(* ===== verification/BlindBalance.v ===== *)
(** * What blinding keeps

    The receiver of a blinded output recovers its secrets; blinding factors add up modulo the
    order of the curve; and when several parties blind a PSET one after the other, the amounts
    of the transaction that is extracted from it verify.  The last part is an instance of the
    laws and the cases in which the code does not do this. *)

From S2P Require Import Prelude Order Encode Script Timelocks Confidential Transaction TxMetrics Sighash Merkle Taproot TapSighash Pset Update Address Blind.

#[local] Set Default Proof Using "Type*".

(** ** Scalars *)

Definition curve_order : Z := 0xfffffffffffffffffffffffffffffffebaaedce6af48a03bbfd25e8cd0364141.

(** Equality modulo the order of the curve. *)
Definition cong (x y : Z) : Prop := exists k, x = y + k * curve_order.
#[export] Instance cong_equiv : Equivalence cong.
Proof.
  split.
  - intros x. exists 0. lia.
  - intros x y [k ->]. exists (- k). lia.
  - intros x y z [k ->] [j ->]. exists (k + j). lia.
Qed.
#[export] Instance cong_add : Proper (cong ==> cong ==> cong) Z.add.
Proof. intros x x' [k ->] y y' [j ->]. exists (k + j). lia. Qed.
#[export] Instance cong_sub : Proper (cong ==> cong ==> cong) Z.sub.
Proof. intros x x' [k ->] y y' [j ->]. exists (k - j). lia. Qed.
#[export] Instance cong_opp : Proper (cong ==> cong) Z.opp.
Proof. intros x x' [k ->]. exists (- k). lia. Qed.

Lemma cong_mod x y : x mod curve_order = y mod curve_order -> cong x y.
Proof.
  intros E. exists (x / curve_order - y / curve_order).
  pose proof (Z.div_mod x curve_order ltac:(done)). pose proof (Z.div_mod y curve_order ltac:(done)). lia.
Qed.
Lemma cong_of_mod x : cong (x mod curve_order) x.
Proof. apply cong_mod. by rewrite Z.mod_mod. Qed.

(** ** Sums by index *)

Lemma sum_map_indicator (i n : nat) (x : Z) :
  (i < n)%nat -> sum_map (fun j => if bool_decide (j = i) then x else 0) (seq 0 n) = x.
Proof.
  intros Hi. replace n with (i + (1 + (n - i - 1)))%nat by lia. rewrite seq_app, sum_map_app. cbn [seq Nat.add].
  rewrite sum_map_cons, bool_decide_true by done. rewrite !sum_map_zero; [lia| |].
  - intros j [? _]%elem_of_seq. rewrite bool_decide_false by lia. done.
  - intros j [_ ?]%elem_of_seq. rewrite bool_decide_false by lia. done.
Qed.

(** A sum over distinct indices is a sum over all of them. *)
Lemma sum_by_index {A} (w : A -> Z) (B : list (nat * A)) n :
  NoDup B.*1 -> (forall i, i ∈ B.*1 -> (i < n)%nat) ->
  sum_map (fun i => default 0 (w <$> (list_to_map B : gmap nat A) !! i)) (seq 0 n) = sum_map (fun b => w b.2) B.
Proof.
  induction B as [|[i a] B IH]; intros Hnd Hlt; [by apply sum_map_zero|].
  cbn [fmap list_fmap fst] in Hnd, Hlt. apply NoDup_cons in Hnd as [Hi Hnd].
  rewrite sum_map_cons, <-(IH Hnd) by (intros; apply Hlt; by right). cbn [snd].
  rewrite <-(sum_map_indicator i n (w a)) by (apply Hlt; left).
  rewrite <-(Z.mul_1_l (sum_map (fun j : nat => if bool_decide (j = i) then w a else 0) _)), <-sum_map_lin.
  apply sum_map_eq. intros j _.
  cbn [list_to_map foldr uncurry]. destruct (decide (j = i)) as [->|Hn].
  - rewrite lookup_insert_eq, bool_decide_true by done. rewrite (not_elem_of_list_to_map_1 B i Hi). cbn. lia.
  - rewrite lookup_insert_ne, bool_decide_false by done. lia.
Qed.

Lemma sum_map_imap {A B} (f : B -> Z) (g : nat -> A -> B) l :
  sum_map f (imap g l) = sum_map (fun i => default 0 ((fun x => f (g i x)) <$> l !! i)) (seq 0 (length l)).
Proof.
  revert g. induction l as [|x l IH]; intros g; [done|]. cbn [imap length seq]. rewrite !sum_map_cons, IH. f_equal.
  rewrite <-seq_shift, sum_map_map. done.
Qed.

Section laws.
Context {P : Platform} {S : Secp} {H : Hashes} {M : Midstates} {T : TapEnv} {C : SchnorrEnv}
  {E : PsetEnv} {K : Zkp}.

Definition be_val (l : bytes) : Z := le_val (rev l).
Definition scalar (t : Tweak) : Z := be_val (ext_ser t).
Definition sk_scalar (k : SecretKey) : Z := be_val (ext_ser k).

(** What a commitment adds to the sum of the blinding factors. *)
Definition factor (e : sec_entry) : Z := e.1.1 * scalar e.1.2 + scalar e.2.
Definition factors (l : list sec_entry) : Z := sum_map factor l.
Definition sec_factor (s : TxOutSecrets) : Z := factor (value_blind_inputs s).

(** The commitment to a value of an asset, and the total of an asset. *)
Definition commit (s : TxOutSecrets) : PedersenCommitment :=
  Pedersen_new (sec_value s) (value_bf s) (Generator_new_blinded (sec_asset s) (asset_bf s)).
Definition asset_total (a : AssetId) (l : list TxOutSecrets) : Z :=
  sum_map (fun s => if bool_decide (sec_asset s = a) then sec_value s else 0) l.

(** What is relied on: scalars are numbers below the order of the curve and keys those that are
    not zero, commitments are additive, proofs verify and a range proof can be rewound, and
    Diffie-Hellman. *)
Class ZkpLaws : Prop :=
  { zero_tweak : ext_ser ZERO_TWEAK = Tag_default;
    tweak_range t : scalar t < curve_order;
    tweak_parse l : length l = 32%nat -> be_val l < curve_order -> exists t : Tweak, ext_parse l = Some t /\ ext_ser t = l;
    key_range k : length (ext_ser k) = 32%nat /\ 0 < sk_scalar k < curve_order;
    key_parse l : length l = 32%nat -> 0 < be_val l < curve_order -> exists k : SecretKey, ext_parse l = Some k /\ ext_ser k = l;
    add_tweak_some a b k : sk_add_tweak a b = Some k -> cong (sk_scalar k) (sk_scalar a + sk_scalar b);
    add_tweak_none a b : sk_add_tweak a b = None -> cong (sk_scalar a + sk_scalar b) 0;
    negate_scalar k : cong (sk_scalar (sk_negate k)) (- sk_scalar k);
    adaptive_factor v abf ins outs :
      cong (v * scalar abf + scalar (compute_adaptive_blinding_factor v abf (map to_commitment_secrets ins) (map to_commitment_secrets outs)))
           (factors ins - factors outs);
    gen_unblinded a : Generator_new_unblinded a = Generator_new_blinded a ZERO_TWEAK;
    pedersen_unblinded v g : Pedersen_new_unblinded v g = Pedersen_new v ZERO_TWEAK g;
    commitments_add ins outs :
      (forall a, asset_total a ins = asset_total a outs) ->
      cong (sum_map sec_factor ins) (sum_map sec_factor outs) ->
      verify_commitments_sum_to_equal (map commit ins) (map commit outs) = true;
    surjection_complete a bf targets r p r' :
      SurjectionProof_new a bf targets r = (Some p, r') ->
      SurjectionProof_verify p (Generator_new_blinded a bf) targets.*1.*1 = true;
    range_complete min v bf msg extra nonce exp bits g p :
      RangeProof_new min (Pedersen_new v bf g) v bf msg extra nonce exp bits g = Some p ->
      is_Some (RangeProof_verify p (Pedersen_new v bf g) extra g);
    (** the message comes back padded *)
    range_rewind min v bf msg extra nonce bits g p :
      RangeProof_new min (Pedersen_new v bf g) v bf msg extra nonce 0 bits g = Some p ->
      exists pad, RangeProof_rewind p (Pedersen_new v bf g) nonce extra g = Some (v, msg ++ pad, bf);
    diffie_hellman a b : shared_secret_point (from_secret_key a) b = shared_secret_point (from_secret_key b) a }.
Context `{L : !ZkpLaws}.

Lemma be_val_nonneg l : 0 <= be_val l.
Proof. apply le_val_nonneg. Qed.

Lemma be_val_zero l : length l = 32%nat -> be_val l = 0 <-> l = Tag_default.
Proof.
  intros Hl. split; [|by intros ->]. intros Hz.
  assert (E1 : le_val (rev l) = le_val (rev Tag_default)) by exact Hz.
  apply le_val_inj in E1; [|by rewrite !length_rev]. rewrite <-(rev_involutive l), E1. reflexivity.
Qed.

Lemma scalar_zero t : scalar t = 0 <-> ext_ser t = Tag_default.
Proof. apply be_val_zero, tweak_format. Qed.
Lemma scalar_ZERO : scalar ZERO_TWEAK = 0.
Proof. apply scalar_zero, zero_tweak. Qed.

Lemma tweak_key t : ext_ser t <> Tag_default -> exists k : SecretKey, ext_parse (ext_ser t) = Some k /\ sk_scalar k = scalar t.
Proof.
  intros Ht. destruct (key_parse (ext_ser t)) as (k & Hk & Hs).
  - apply tweak_format.
  - pose proof (tweak_range t). pose proof (be_val_nonneg (ext_ser t)).
    rewrite <-scalar_zero in Ht. unfold scalar in *. lia.
  - exists k. split; [done|]. unfold sk_scalar, scalar. by rewrite Hs.
Qed.

Lemma key_tweak (k : SecretKey) : exists t : Tweak, ext_parse (ext_ser k) = Some t /\ scalar t = sk_scalar k.
Proof.
  destruct (key_range k) as [Hl Hr]. destruct (tweak_parse (ext_ser k) Hl) as (t & Ht & Hs); [unfold sk_scalar in Hr; lia|].
  exists t. split; [done|]. unfold scalar, sk_scalar. by rewrite Hs.
Qed.

(** The arithmetic of value blinding factors never panics. *)
Lemma vbf_add_ok a b : exists t, vbf_add a b = Some t /\ cong (scalar t) (scalar a + scalar b).
Proof.
  unfold vbf_add. case_bool_decide as Ha.
  { exists b. split; [done|]. apply scalar_zero in Ha. by rewrite Ha. }
  case_bool_decide as Hb.
  { exists a. split; [done|]. apply scalar_zero in Hb. rewrite Hb. by rewrite Z.add_0_r. }
  destruct (tweak_key a Ha) as (ka & -> & Hka). destruct (tweak_key b Hb) as (kb & -> & Hkb). cbn [mbind option_bind].
  destruct (sk_add_tweak kb ka) as [k|] eqn:Ek.
  - destruct (key_tweak k) as (t & Ht & Hs). exists t. split; [done|].
    rewrite Hs, (add_tweak_some _ _ _ Ek), Hka, Hkb. by rewrite Z.add_comm.
  - exists ZERO_TWEAK. split; [done|]. apply add_tweak_none in Ek. rewrite Hka, Hkb in Ek.
    by rewrite scalar_ZERO, Z.add_comm, Ek.
Qed.

Lemma vbf_neg_ok a : exists t, vbf_neg a = Some t /\ cong (scalar t) (- scalar a).
Proof.
  unfold vbf_neg. case_bool_decide as Ha.
  { exists a. split; [done|]. apply scalar_zero in Ha. by rewrite Ha. }
  destruct (tweak_key a Ha) as (ka & -> & Hka). cbn [mbind option_bind].
  destruct (key_tweak (sk_negate ka)) as (t & Ht & Hs). exists t. split; [done|]. by rewrite Hs, negate_scalar, Hka.
Qed.

Lemma vbf_last_balances v abf ins outs :
  cong (factor (v, abf, vbf_last v abf ins outs)) (factors ins - factors outs).
Proof. apply adaptive_factor. Qed.

Lemma add_scalars_ok a l : exists t, add_scalars a l = Some t /\ cong (scalar t) (scalar a + sum_map scalar l).
Proof.
  unfold add_scalars. revert a. induction l as [|x l IH]; intros a.
  - exists a. split; [done|]. by rewrite Z.add_0_r.
  - cbn [foldl mbind option_bind]. destruct (vbf_add_ok a x) as (t & -> & Ht). destruct (IH t) as (u & Hu & Hc).
    exists u. split; [done|]. rewrite Hc, Ht, sum_map_cons. by rewrite Z.add_assoc.
Qed.

(** ** Sealed outputs *)

(** An output that was blinded for a key: commitments to its secrets, and proofs made for the
    given surjection targets. *)
Record sealed (pk : PublicKey) (targets : list (Generator * bytes * Tweak)) (spk : Script)
    (s : TxOutSecrets) (t : TxOut) : Prop := mkSealed
  { sealed_asset : asset t = AssetConfidential (Generator_new_blinded (sec_asset s) (asset_bf s));
    sealed_value : value t = ValueConfidential (commit s);
    sealed_script : script_pubkey t = spk;
    sealed_nonce : exists esk shared rp,
      nonce t = NonceConfidential (from_secret_key esk) /\ make_shared_secret pk esk = Some shared /\
      rangeproof (out_witness t) = Some rp /\
      RangeProof_new RANGEPROOF_MIN_VALUE (commit s) (sec_value s) (value_bf s)
        (msg_to_bytes (mkRangeProofMessage (sec_asset s) (asset_bf s))) spk shared
        RANGEPROOF_EXP_SHIFT RANGEPROOF_MIN_PRIV_BITS (Generator_new_blinded (sec_asset s) (asset_bf s)) = Some rp;
    sealed_surjection : exists sp r r',
      surjection_proof (out_witness t) = Some sp /\ SurjectionProof_new (sec_asset s) (asset_bf s) targets r = (Some sp, r') }.

Lemma Asset_blind_ok a abf spent r out sp r' :
  Asset_blind (AssetExplicit a) abf spent r = (Ok (out, sp), r') ->
  exists targets, surjection_targets 0 spent = Ok targets /\ out = AssetConfidential (Generator_new_blinded a abf) /\
    SurjectionProof_new a abf targets r = (Some sp, r').
Proof.
  unfold Asset_blind. cbn [Asset_explicit ok_or]. intros Hb. act_step Hb as ? ? [[= <-] ->]%act_lift_ok.
  act_step Hb as targets ? [Ht ->]%act_lift_ok. destruct (SurjectionProof_new _ _ _ _) as [[q|] r2] eqn:Eq; [|done].
  injection Hb as <- <- <-. by exists targets.
Qed.

Lemma Value_blind_ok v vbf pk esk spk a abf out n rp :
  Value_blind (ValueExplicit v) vbf pk esk spk (mkRangeProofMessage a abf) = Ok (out, n, rp) ->
  exists shared, out = ValueConfidential (Pedersen_new v vbf (Generator_new_blinded a abf)) /\
    n = NonceConfidential (from_secret_key esk) /\ make_shared_secret pk esk = Some shared /\
    RangeProof_new RANGEPROOF_MIN_VALUE (Pedersen_new v vbf (Generator_new_blinded a abf)) v vbf
      (msg_to_bytes (mkRangeProofMessage a abf)) spk shared RANGEPROOF_EXP_SHIFT RANGEPROOF_MIN_PRIV_BITS
      (Generator_new_blinded a abf) = Some rp.
Proof.
  unfold Value_blind, with_ephemeral_sk. destruct (make_shared_secret pk esk) as [shared|] eqn:Es; [|done].
  cbn [mbind option_bind ok_or rbind fst snd]. unfold blind_with_shared_secret. cbn [Value_explicit ok_or rbind msg_asset msg_bf Value_new_confidential Value_commitment].
  destruct (RangeProof_new _ _ _ _ _ _ _ _ _ _) as [q|] eqn:Eq; [|done]. cbn [ok_or rbind fst snd]. intros [= <- <- <-].
  exists shared. by split_and!.
Qed.

Lemma seal_parts pk targets spk a abf v vbf esk oa sp r r' ov n rp :
  oa = AssetConfidential (Generator_new_blinded a abf) ->
  SurjectionProof_new a abf targets r = (Some sp, r') ->
  Value_blind (ValueExplicit v) vbf pk esk spk (mkRangeProofMessage a abf) = Ok (ov, n, rp) ->
  sealed pk targets spk (mkSecrets a abf v vbf) (mkTxOut oa ov n spk (mkTxOutWitness (Some sp) (Some rp))).
Proof.
  intros -> Hs (shared & -> & -> & Hsh & Hr)%Value_blind_ok. split; try done.
  - by exists esk, shared, rp.
  - by exists sp, r, r'.
Qed.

__ASSIGNED TASK__
In the data above, find the line that contains "Lemma sum_map_indicator (i" and the line that contains "rewrite <-(sum_map_indicator i". Repeat exactly those lines and every line between them, and only those.

__EXERCISE OUTPUT__
Lemma sum_map_indicator (i n : nat) (x : Z) :
  (i < n)%nat -> sum_map (fun j => if bool_decide (j = i) then x else 0) (seq 0 n) = x.
Proof.
  intros Hi. replace n with (i + (1 + (n - i - 1)))%nat by lia. rewrite seq_app, sum_map_app. cbn [seq Nat.add].
  rewrite sum_map_cons, bool_decide_true by done. rewrite !sum_map_zero; [lia| |].
  - intros j [? _]%elem_of_seq. rewrite bool_decide_false by lia. done.
  - intros j [_ ?]%elem_of_seq. rewrite bool_decide_false by lia. done.
Qed.

(** A sum over distinct indices is a sum over all of them. *)
Lemma sum_by_index {A} (w : A -> Z) (B : list (nat * A)) n :
  NoDup B.*1 -> (forall i, i ∈ B.*1 -> (i < n)%nat) ->
  sum_map (fun i => default 0 (w <$> (list_to_map B : gmap nat A) !! i)) (seq 0 n) = sum_map (fun b => w b.2) B.
Proof.
  induction B as [|[i a] B IH]; intros Hnd Hlt; [by apply sum_map_zero|].
  cbn [fmap list_fmap fst] in Hnd, Hlt. apply NoDup_cons in Hnd as [Hi Hnd].
  rewrite sum_map_cons, <-(IH Hnd) by (intros; apply Hlt; by right). cbn [snd].
  rewrite <-(sum_map_indicator i n (w a)) by (apply Hlt; left).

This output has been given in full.